Метод, успешно продемонстрированный на срезах тканей мозга мышей и человека, был нацелен на изучение сигнальных молекул и их роли в болезни Паркинсона. Анализируя сложные молекулярные профили в одном срезе ткани, исследователи могут получить более глубокое понимание болезни Паркинсона и других сложных заболеваний.
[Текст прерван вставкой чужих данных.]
(* ===== verification/Primitives.v ===== *)
(** The vocabulary of the graph kernel (graph_kernel/primitives.py).

    The models of genomes, variants and drafts: their fields, what the classes
    declare of them ([*_valid]) and their payloads, which leave out a field that
    is [None].  Building one validates its fields; the validation library is
    only used on values that have the declared types here. *)
From Stdlib Require Import Ascii.
From S2P Require Import Prelude PyStr PyDict PyFloat PyJson PyHash SimSteps.
Open Scope Z_scope.

(** [_digest] of a value. *)
Definition _digest (value : json) : string := sha256_hex (canonical_json value).

(** A built model, or the error of the validation library. *)
Definition validated {A} (valid : A → bool) (x : A) : res A :=
  if valid x then Ok x else Raise (ValueError "validation error").

(** * References *)

Record KernelRef : Type := mkRef { kr_kind : string; kr_id : string }.

Definition ref_valid (r : KernelRef) : bool := len_in 1 80 (kr_kind r) && len_in 1 256 (kr_id r).

Definition parse_ref (value : string) : res KernelRef :=
  match split1 ":"%char value with
  | (kind, Some ref_id) => validated ref_valid (mkRef kind ref_id)
  | (_, None) => Raise (ValueError "kernel ref must be formatted as kind:id")
  end.

(** [__str__]. *)
Definition ref_text (r : KernelRef) : string := kr_kind r +:+ ":" +:+ kr_id r.

(** * Safety markers *)

Record SafetyMarkers : Type := mkMarkers {
  sm_simulation_only : bool;
  sm_proposal_only : bool;
  sm_active_apply_enabled : bool;
}.

Definition markers_valid (m : SafetyMarkers) : bool :=
  negb (negb (sm_simulation_only m) || negb (sm_proposal_only m) || sm_active_apply_enabled m).

Definition default_markers : SafetyMarkers := mkMarkers true true false.

Definition markers_payload (m : SafetyMarkers) : jobject :=
  [("simulation_only", JBool (sm_simulation_only m)); ("proposal_only", JBool (sm_proposal_only m));
   ("active_apply_enabled", JBool (sm_active_apply_enabled m))].

(** * Mutations and lineage *)

Record Mutation : Type := mkMutation {
  mu_type : string;
  mu_target_ref : option string;
  mu_parameters : jobject;
  mu_expected_effect : option string;
  mu_risk_class : string;
  mu_safety : SafetyMarkers;
}.

Definition mutation_valid (m : Mutation) : bool :=
  len_in 1 120 (mu_type m) && opt_len 0 256 (mu_target_ref m) && opt_len 0 512 (mu_expected_effect m)
  && str_in (mu_risk_class m) ["simulation"; "low"; "medium"; "high"; "dangerous"] && markers_valid (mu_safety m).

Definition mutation_payload (m : Mutation) : jobject :=
  [("type", JStr (mu_type m))] ++ some_entry "target_ref" JStr (mu_target_ref m)
  ++ [("parameters", JObj (mu_parameters m))] ++ some_entry "expected_effect" JStr (mu_expected_effect m)
  ++ [("risk_class", JStr (mu_risk_class m)); ("safety", JObj (markers_payload (mu_safety m)))].

Record Lineage : Type := mkLineage {
  ln_parent_refs : list string;
  ln_variant_id : option string;
  ln_generation : Z;
  ln_mutations : list Mutation;
  ln_source_traits : list string;
  ln_replay_digest : option string;
  ln_safety : SafetyMarkers;
}.

Definition lineage_valid (l : Lineage) : bool :=
  at_most 32 (ln_parent_refs l) && opt_len 0 160 (ln_variant_id l) && (0 <=? ln_generation l)
  && at_most 32 (ln_mutations l) && forallb mutation_valid (ln_mutations l) && at_most 64 (ln_source_traits l)
  && opt_len 0 128 (ln_replay_digest l) && markers_valid (ln_safety l).

Definition lineage_payload (l : Lineage) : jobject :=
  [("parent_refs", jstrs (ln_parent_refs l))] ++ some_entry "variant_id" JStr (ln_variant_id l)
  ++ [("generation", JInt (ln_generation l));
      ("mutations", JList (map (JObj ∘ mutation_payload) (ln_mutations l)));
      ("source_traits", jstrs (ln_source_traits l))]
  ++ some_entry "replay_digest" JStr (ln_replay_digest l)
  ++ [("safety", JObj (markers_payload (ln_safety l)))].

(** * Fitness, rollback, gates *)

Record FitnessVector : Type := mkFitness {
  ft_product_fit : option pyfloat;
  ft_correctness : option pyfloat;
  ft_security : option pyfloat;
  ft_authority_minimality : option pyfloat;
  ft_cost : option pyfloat;
  ft_latency : option pyfloat;
  ft_maintainability : option pyfloat;
  ft_novelty : option pyfloat;
  ft_rollback_confidence : option pyfloat;
  ft_aggregate_score : option pyfloat;
  ft_dimensions : jobject;
}.

(** [ge=0, le=1]. *)
Definition unit_valid (o : option pyfloat) : bool :=
  match o with Some x => fle fzero x && fle x (f_round 1) | None => true end.

Definition fitness_valid (f : FitnessVector) : bool :=
  forallb unit_valid [ft_product_fit f; ft_correctness f; ft_security f; ft_authority_minimality f; ft_cost f;
    ft_latency f; ft_maintainability f; ft_novelty f; ft_rollback_confidence f].

Definition fitness_payload (f : FitnessVector) : jobject :=
  some_entry "product_fit" JFloat (ft_product_fit f) ++ some_entry "correctness" JFloat (ft_correctness f)
  ++ some_entry "security" JFloat (ft_security f)
  ++ some_entry "authority_minimality" JFloat (ft_authority_minimality f)
  ++ some_entry "cost" JFloat (ft_cost f) ++ some_entry "latency" JFloat (ft_latency f)
  ++ some_entry "maintainability" JFloat (ft_maintainability f) ++ some_entry "novelty" JFloat (ft_novelty f)
  ++ some_entry "rollback_confidence" JFloat (ft_rollback_confidence f)
  ++ some_entry "aggregate_score" JFloat (ft_aggregate_score f) ++ [("dimensions", JObj (ft_dimensions f))].

(** [FitnessVector(aggregate_score=..., dimensions=...)], and without arguments. *)
Definition scored_fitness (score : option pyfloat) (dimensions : jobject) : FitnessVector :=
  mkFitness None None None None None None None None None score dimensions.

Record RollbackPlan : Type := mkRollback {
  rb_strategy : string;
  rb_target_refs : list string;
  rb_restore_refs : list string;
  rb_steps : list string;
  rb_verified : bool;
  rb_safety : SafetyMarkers;
}.

Definition rollback_valid (r : RollbackPlan) : bool :=
  len_in 1 160 (rb_strategy r) && at_most 64 (rb_target_refs r) && at_most 64 (rb_restore_refs r)
  && at_most 64 (rb_steps r) && markers_valid (rb_safety r).

Definition default_rollback : RollbackPlan :=
  mkRollback "discard_disabled_draft" [] [] [] false default_markers.

Definition rollback_payload (r : RollbackPlan) : jobject := [
  ("strategy", JStr (rb_strategy r)); ("target_refs", jstrs (rb_target_refs r));
  ("restore_refs", jstrs (rb_restore_refs r)); ("steps", jstrs (rb_steps r));
  ("verified", JBool (rb_verified r)); ("safety", JObj (markers_payload (rb_safety r)))].

Inductive gate_type : Set := OwnerApproval | GReview | GProof | GCanary | GRollback | GKillSwitch.
Inductive gate_status : Set := GMissing | GPending | GPassed | GFailed | GBlocked.

Definition gate_type_name (g : gate_type) : string :=
  match g with
  | OwnerApproval => "owner_approval" | GReview => "review" | GProof => "proof" | GCanary => "canary"
  | GRollback => "rollback" | GKillSwitch => "kill_switch"
  end.

Definition gate_status_name (s : gate_status) : string :=
  match s with
  | GMissing => "missing" | GPending => "pending" | GPassed => "passed" | GFailed => "failed"
  | GBlocked => "blocked"
  end.

Record PromotionGate : Type := mkGate {
  gt_type : gate_type;
  gt_status : gate_status;
  gt_evidence_refs : list string;
  gt_required : bool;
}.

Definition gate_valid (g : PromotionGate) : bool := at_most 64 (gt_evidence_refs g).

Definition gate_payload (g : PromotionGate) : jobject := [
  ("gate_type", JStr (gate_type_name (gt_type g))); ("status", JStr (gate_status_name (gt_status g)));
  ("evidence_refs", jstrs (gt_evidence_refs g)); ("required", JBool (gt_required g))].

(** * Genomes, variants, drafts *)

Record Genome : Type := mkGenome {
  gn_genome_id : string;
  gn_genome_type : string;
  gn_refs : list string;
  gn_blueprint : jobject;
  gn_spec : jobject;
  gn_metadata : jobject;
  gn_safety : SafetyMarkers;
}.

Definition genome_valid (g : Genome) : bool :=
  len_in 1 160 (gn_genome_id g) && len_in 1 120 (gn_genome_type g) && at_most 128 (gn_refs g)
  && markers_valid (gn_safety g).

Definition genome_payload (g : Genome) : jobject := [
  ("genome_id", JStr (gn_genome_id g)); ("genome_type", JStr (gn_genome_type g)); ("refs", jstrs (gn_refs g));
  ("blueprint", JObj (gn_blueprint g)); ("spec", JObj (gn_spec g)); ("metadata", JObj (gn_metadata g));
  ("safety", JObj (markers_payload (gn_safety g)))].

Definition genome_digest (g : Genome) : string := _digest (JObj (genome_payload g)).

Record Variant : Type := mkVariant {
  va_variant_id : string;
  va_genome : Genome;
  va_lineage : Lineage;
  va_fitness : FitnessVector;
  va_passed : bool;
  va_proposal_ref : option string;
  va_safety : SafetyMarkers;
}.

Definition variant_valid (v : Variant) : bool :=
  len_in 1 160 (va_variant_id v) && genome_valid (va_genome v) && lineage_valid (va_lineage v)
  && fitness_valid (va_fitness v) && opt_len 0 256 (va_proposal_ref v) && markers_valid (va_safety v).

Definition variant_payload (v : Variant) : jobject :=
  [("variant_id", JStr (va_variant_id v)); ("genome", JObj (genome_payload (va_genome v)));
   ("lineage", JObj (lineage_payload (va_lineage v))); ("fitness", JObj (fitness_payload (va_fitness v)));
   ("passed", JBool (va_passed v))] ++ some_entry "proposal_ref" JStr (va_proposal_ref v)
  ++ [("safety", JObj (markers_payload (va_safety v)))].

Record ProposalDraft : Type := mkDraft {
  pd_proposal_id : string;
  pd_proposal_type : string;
  pd_title : string;
  pd_base_ref : option string;
  pd_lineage : Lineage;
  pd_draft : jobject;
  pd_fitness : FitnessVector;
  pd_rollback_plan : RollbackPlan;
  pd_promotion_gates : list PromotionGate;
  pd_safety : SafetyMarkers;
}.

Definition draft_valid (p : ProposalDraft) : bool :=
  len_in 1 256 (pd_proposal_id p) && len_in 1 120 (pd_proposal_type p) && len_in 1 256 (pd_title p)
  && opt_len 0 256 (pd_base_ref p) && lineage_valid (pd_lineage p) && fitness_valid (pd_fitness p)
  && rollback_valid (pd_rollback_plan p) && at_most 16 (pd_promotion_gates p)
  && forallb gate_valid (pd_promotion_gates p) && markers_valid (pd_safety p).

(** [draft_status] has one value, so a draft is disabled; a "status" of the draft
object would come after it. *)
Definition to_legacy_payload (p : ProposalDraft) : jobject :=
  let payload := dict_update [
    ("proposal_id", JStr (pd_proposal_id p)); ("proposal_type", JStr (pd_proposal_type p));
    ("title", JStr (pd_title p)); ("base_ref", jopt (pd_base_ref p));
    ("lineage", JObj (lineage_payload (pd_lineage p)));
    ("draft", JObj (dict_update [("status", JStr "disabled")] (pd_draft p)));
    ("fitness", JObj (fitness_payload (pd_fitness p)));
    ("rollback_plan", JObj (rollback_payload (pd_rollback_plan p)));
    ("promotion_gates", JList (map (JObj ∘ gate_payload) (pd_promotion_gates p)))]
    (markers_payload (pd_safety p)) in
  <["proposal_digest" := JStr (_digest (JObj payload))]> payload.

(** * Facts *)

(** Models that validate are the ones built. *)
Lemma all_validated {A} (valid : A → bool) (l k : list A) : res_map (validated valid) l = Ok k → k = l.
Proof.
  intros H%res_map_ok. induction H as [|x y l k Hx _ ->]; [done|]. unfold validated in Hx.
  destruct (valid x); [by injection Hx as ->|discriminate Hx].
Qed.

Lemma markers_default m : markers_valid m = true ↔ m = default_markers.
Proof. unfold default_markers. destruct m as [[] [] []]; cbn; split; congruence. Qed.

(** The status of a draft is a constant of the class, but an entry of the draft
object takes its place in the payload. *)
Lemma draft_status_overwritten : ∃ p, draft_valid p = true ∧
  match jget (to_legacy_payload p) "draft" with JObj d => jget d "status" | _ => JNull end = JStr "enabled".
Proof.
  exists (mkDraft "p" "t" "title" None (mkLineage [] None 0 [] [] None default_markers)
    [("status", JStr "enabled")] (scored_fitness None []) default_rollback [] default_markers).
  split; [vm_compute; reflexivity|]. unfold to_legacy_payload. rewrite jget_insert_ne by done. reflexivity.
Qed.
Важный аспект метода — его способность визуализировать молекулы и их распределение в ткани, одновременно анализируя активность генов. Эта методология позволяет исследовать связь между экспрессией генов и молекулярной активностью на новом уровне.
«Метод применим не только в нейробиологии и потенциально может изменить ландшафт в различных областях биологических и медицинских исследований, например, в онкологии. Изучая микроокружение опухоли и реакцию на лечение на молекулярном уровне, метод может стать ключом к пониманию сложных заболеваний и оптимизации терапевтических стратегий», — отмечает Андрен.